→ Exercise
Please write out the data exactly, line by line.

Saved entries:
-=-=-=-=-
(** The machine of a heartbeat may run plan steps on these workspaces: it reported in time,
    accepts work and speaks the protocol, its profile implements deliveries, and it has each
    workspace ready in a container sandbox. *)
Record accepts_work (row : assignmentHeartbeatRow) (workspaceIDs : list string) (now : Z) : Prop := {
  accepts_fresh : Draining (row_heartbeat row) = false ∧ (1 ≤ Concurrency (row_heartbeat row) ≤ 8)%Z ∧
    (now - assignmentHeartbeatMaxAge ≤ LastSeenAt (row_heartbeat row) ≤ now + heartbeat_future)%Z;
  accepts_deliveries : ∃ operations protocols, unmarshalled (ProfileOperationsJSON row) = Some operations ∧
    containsAssignmentOperation operations = true ∧
    unmarshalled (ProtocolsJSON (row_heartbeat row)) = Some protocols ∧ supportsDeliveryPlanStepsProtocol protocols = true;
  accepts_workspaces : ∃ readiness, UnmarshalReadiness (WorkspaceReadiness (row_heartbeat row)) = Some readiness ∧
    ∀ id, id ∈ workspaceIDs → ∃ w, w ∈ readiness ∧ Workspace_ID w = id ∧ Ready w = true ∧ SandboxReady w = true ∧
      EqualFold (TrimSpace (IsolationMode w)) "docker_container" = true;
}.
Lemma ready_workspaces_entry readiness : ∀ m m' id, ready_workspaces m readiness = Some m' → m' !! id = Some true →
  m !! id = Some true ∨ ∃ w, w ∈ readiness ∧ Workspace_ID w = id ∧ workspace_ready w = true.
Proof.
  induction readiness as [|w readiness IH]; intros m m' id H Hid; cbn [ready_workspaces] in H; [left; congruence|].
  destruct (negb _); [done|]. destruct (bool_decide _); [done|].
  destruct (IH _ _ _ H Hid) as [[[<- Hw]|[_ Hm]]%lookup_insert_Some|(x & Hx & ?)]; [right|by left|right].
  - exists w. split; [by left|done].
  - exists x. split; [by right|done].
Qed.
Lemma eligible_accepts ids required now row : assignmentHeartbeatEligible row ids required now = true → accepts_work row ids now.
Proof.
  unfold assignmentHeartbeatEligible. rewrite !andb_true_iff, negb_true_iff, !orb_false_iff, negb_false_iff, !Z.ltb_ge.
  intros [[[[[[[[[[[[[_ _] H1] H2] H3] H4] _] _] _] _] Hops] _] Hpro] Hws].
  unfold heartbeat_fresh in H4. rewrite andb_true_iff, !Z.leb_le in H4. split; [done| |].
  - destruct (unmarshalled (ProfileOperationsJSON row)) as [operations|]; [|done].
    destruct (unmarshalled (ProtocolsJSON (row_heartbeat row))) as [protocols|]; [|done]. by exists operations, protocols.
  - destruct (UnmarshalReadiness _) as [readiness|]; [|done]. cbn in Hws. exists readiness. split; [done|].
    destruct (ready_workspaces ∅ readiness) as [m|] eqn:Hm; [|done]. rewrite forallb_forall in Hws. intros id Hid%list_elem_of_In%Hws.
    destruct (m !! id) as [b|] eqn:Hb; cbn in Hid; [|done]. subst b.
    destruct (ready_workspaces_entry _ _ _ _ Hm Hb) as [He|(w & Hw & <- & Hr)]; [by rewrite lookup_empty in He|].
    unfold workspace_ready in Hr. rewrite !andb_true_iff in Hr. exists w. tauto.
Qed.

(** The workspaces a work item's context snapshots freeze. *)
Definition frozen_for (item : uuid) (db : DB) (ids : list string) : Prop :=
  frozenLocalWorkspaceIDs item db = Ok (ids, db) ∧ ids ≠ [] ∧
  ∀ id, id ∈ ids ↔ ∃ s, s ∈ snapshots (dispatch db) ∧ Snapshot_WorkItemID s = item ∧ frozen_workspace s = Some id.
Lemma frozen_ids_elem l : ∀ seen ids id, frozen_ids seen l = Ok ids →
  id ∈ ids ↔ id ∉ seen ∧ ∃ s, s ∈ l ∧ frozen_workspace s = Some id.
Proof.
  induction l as [|s l IH]; intros seen ids id H; cbn [frozen_ids] in H.
  { injection H as <-. split; [by intros ?%not_elem_of_nil|by intros (_ & ? & ?%not_elem_of_nil & _)]. }
  setoid_rewrite elem_of_cons. destruct (frozen_workspace s) as [x|] eqn:Hs; [|rewrite (IH _ _ _ H); naive_solver].
  destruct (negb _); [done|]. case_bool_decide as Hx.
  - rewrite (IH _ _ _ H). naive_solver.
  - apply bind_ok in H as (ids' & H & [= <-]). rewrite elem_of_cons, (IH _ _ _ H), not_elem_of_union, elem_of_singleton.
    destruct (decide (id = x)) as [->|]; naive_solver.
Qed.
Lemma frozen_run item db ids db' : frozenLocalWorkspaceIDs item db = Ok (ids, db') →
  db' = db ∧ ∃ l, frozen_ids ∅ (filter (λ s, Snapshot_WorkItemID s = item) (snapshots (dispatch db))) = Ok l ∧ ids = sort_strings l.
Proof.
  unfold frozenLocalWorkspaceIDs. intros (rows & d1 & [= <- <-] & H)%T_bind_ok. apply T_bind_ok in H as (l & d2 & [Hl ->]%lift_ok & [= <- <-]).
  split; [done|]. by exists l.
Qed.
Lemma frozen_spec item db ids : frozenLocalWorkspaceIDs item db = Ok (ids, db) → ids ≠ [] → frozen_for item db ids.
Proof.
  intros H Hne. split; [done|]. split; [done|]. apply frozen_run in H as [_ (l & Hl & ->)]. intros id.
  unfold sort_strings, sort_key. rewrite sort_by_elem, (frozen_ids_elem _ _ _ id Hl). setoid_rewrite list_elem_of_filter. set_solver.
Qed.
-=-=-=-=-
→ Answer to this problem
(** The machine of a heartbeat may run plan steps on these workspaces: it reported in time,
    accepts work and speaks the protocol, its profile implements deliveries, and it has each
    workspace ready in a container sandbox. *)
Record accepts_work (row : assignmentHeartbeatRow) (workspaceIDs : list string) (now : Z) : Prop := {
  accepts_fresh : Draining (row_heartbeat row) = false ∧ (1 ≤ Concurrency (row_heartbeat row) ≤ 8)%Z ∧
    (now - assignmentHeartbeatMaxAge ≤ LastSeenAt (row_heartbeat row) ≤ now + heartbeat_future)%Z;
  accepts_deliveries : ∃ operations protocols, unmarshalled (ProfileOperationsJSON row) = Some operations ∧
    containsAssignmentOperation operations = true ∧
    unmarshalled (ProtocolsJSON (row_heartbeat row)) = Some protocols ∧ supportsDeliveryPlanStepsProtocol protocols = true;
  accepts_workspaces : ∃ readiness, UnmarshalReadiness (WorkspaceReadiness (row_heartbeat row)) = Some readiness ∧
    ∀ id, id ∈ workspaceIDs → ∃ w, w ∈ readiness ∧ Workspace_ID w = id ∧ Ready w = true ∧ SandboxReady w = true ∧
      EqualFold (TrimSpace (IsolationMode w)) "docker_container" = true;
}.
Lemma ready_workspaces_entry readiness : ∀ m m' id, ready_workspaces m readiness = Some m' → m' !! id = Some true →
  m !! id = Some true ∨ ∃ w, w ∈ readiness ∧ Workspace_ID w = id ∧ workspace_ready w = true.
Proof.
  induction readiness as [|w readiness IH]; intros m m' id H Hid; cbn [ready_workspaces] in H; [left; congruence|].
  destruct (negb _); [done|]. destruct (bool_decide _); [done|].
  destruct (IH _ _ _ H Hid) as [[[<- Hw]|[_ Hm]]%lookup_insert_Some|(x & Hx & ?)]; [right|by left|right].
  - exists w. split; [by left|done].
  - exists x. split; [by right|done].
Qed.
Lemma eligible_accepts ids required now row : assignmentHeartbeatEligible row ids required now = true → accepts_work row ids now.
Proof.
  unfold assignmentHeartbeatEligible. rewrite !andb_true_iff, negb_true_iff, !orb_false_iff, negb_false_iff, !Z.ltb_ge.
  intros [[[[[[[[[[[[[_ _] H1] H2] H3] H4] _] _] _] _] Hops] _] Hpro] Hws].
  unfold heartbeat_fresh in H4. rewrite andb_true_iff, !Z.leb_le in H4. split; [done| |].
  - destruct (unmarshalled (ProfileOperationsJSON row)) as [operations|]; [|done].
    destruct (unmarshalled (ProtocolsJSON (row_heartbeat row))) as [protocols|]; [|done]. by exists operations, protocols.
  - destruct (UnmarshalReadiness _) as [readiness|]; [|done]. cbn in Hws. exists readiness. split; [done|].
    destruct (ready_workspaces ∅ readiness) as [m|] eqn:Hm; [|done]. rewrite forallb_forall in Hws. intros id Hid%list_elem_of_In%Hws.
    destruct (m !! id) as [b|] eqn:Hb; cbn in Hid; [|done]. subst b.
    destruct (ready_workspaces_entry _ _ _ _ Hm Hb) as [He|(w & Hw & <- & Hr)]; [by rewrite lookup_empty in He|].
    unfold workspace_ready in Hr. rewrite !andb_true_iff in Hr. exists w. tauto.
Qed.

(** The workspaces a work item's context snapshots freeze. *)
Definition frozen_for (item : uuid) (db : DB) (ids : list string) : Prop :=
  frozenLocalWorkspaceIDs item db = Ok (ids, db) ∧ ids ≠ [] ∧
  ∀ id, id ∈ ids ↔ ∃ s, s ∈ snapshots (dispatch db) ∧ Snapshot_WorkItemID s = item ∧ frozen_workspace s = Some id.
Lemma frozen_ids_elem l : ∀ seen ids id, frozen_ids seen l = Ok ids →
  id ∈ ids ↔ id ∉ seen ∧ ∃ s, s ∈ l ∧ frozen_workspace s = Some id.
Proof.
  induction l as [|s l IH]; intros seen ids id H; cbn [frozen_ids] in H.
  { injection H as <-. split; [by intros ?%not_elem_of_nil|by intros (_ & ? & ?%not_elem_of_nil & _)]. }
  setoid_rewrite elem_of_cons. destruct (frozen_workspace s) as [x|] eqn:Hs; [|rewrite (IH _ _ _ H); naive_solver].
  destruct (negb _); [done|]. case_bool_decide as Hx.
  - rewrite (IH _ _ _ H). naive_solver.
  - apply bind_ok in H as (ids' & H & [= <-]). rewrite elem_of_cons, (IH _ _ _ H), not_elem_of_union, elem_of_singleton.
    destruct (decide (id = x)) as [->|]; naive_solver.
Qed.
Lemma frozen_run item db ids db' : frozenLocalWorkspaceIDs item db = Ok (ids, db') →
  db' = db ∧ ∃ l, frozen_ids ∅ (filter (λ s, Snapshot_WorkItemID s = item) (snapshots (dispatch db))) = Ok l ∧ ids = sort_strings l.
Proof.
  unfold frozenLocalWorkspaceIDs. intros (rows & d1 & [= <- <-] & H)%T_bind_ok. apply T_bind_ok in H as (l & d2 & [Hl ->]%lift_ok & [= <- <-]).
  split; [done|]. by exists l.
Qed.
Lemma frozen_spec item db ids : frozenLocalWorkspaceIDs item db = Ok (ids, db) → ids ≠ [] → frozen_for item db ids.
Proof.
  intros H Hne. split; [done|]. split; [done|]. apply frozen_run in H as [_ (l & Hl & ->)]. intros id.
  unfold sort_strings, sort_key. rewrite sort_by_elem, (frozen_ids_elem _ _ _ id Hl). setoid_rewrite list_elem_of_filter. set_solver.
Qed.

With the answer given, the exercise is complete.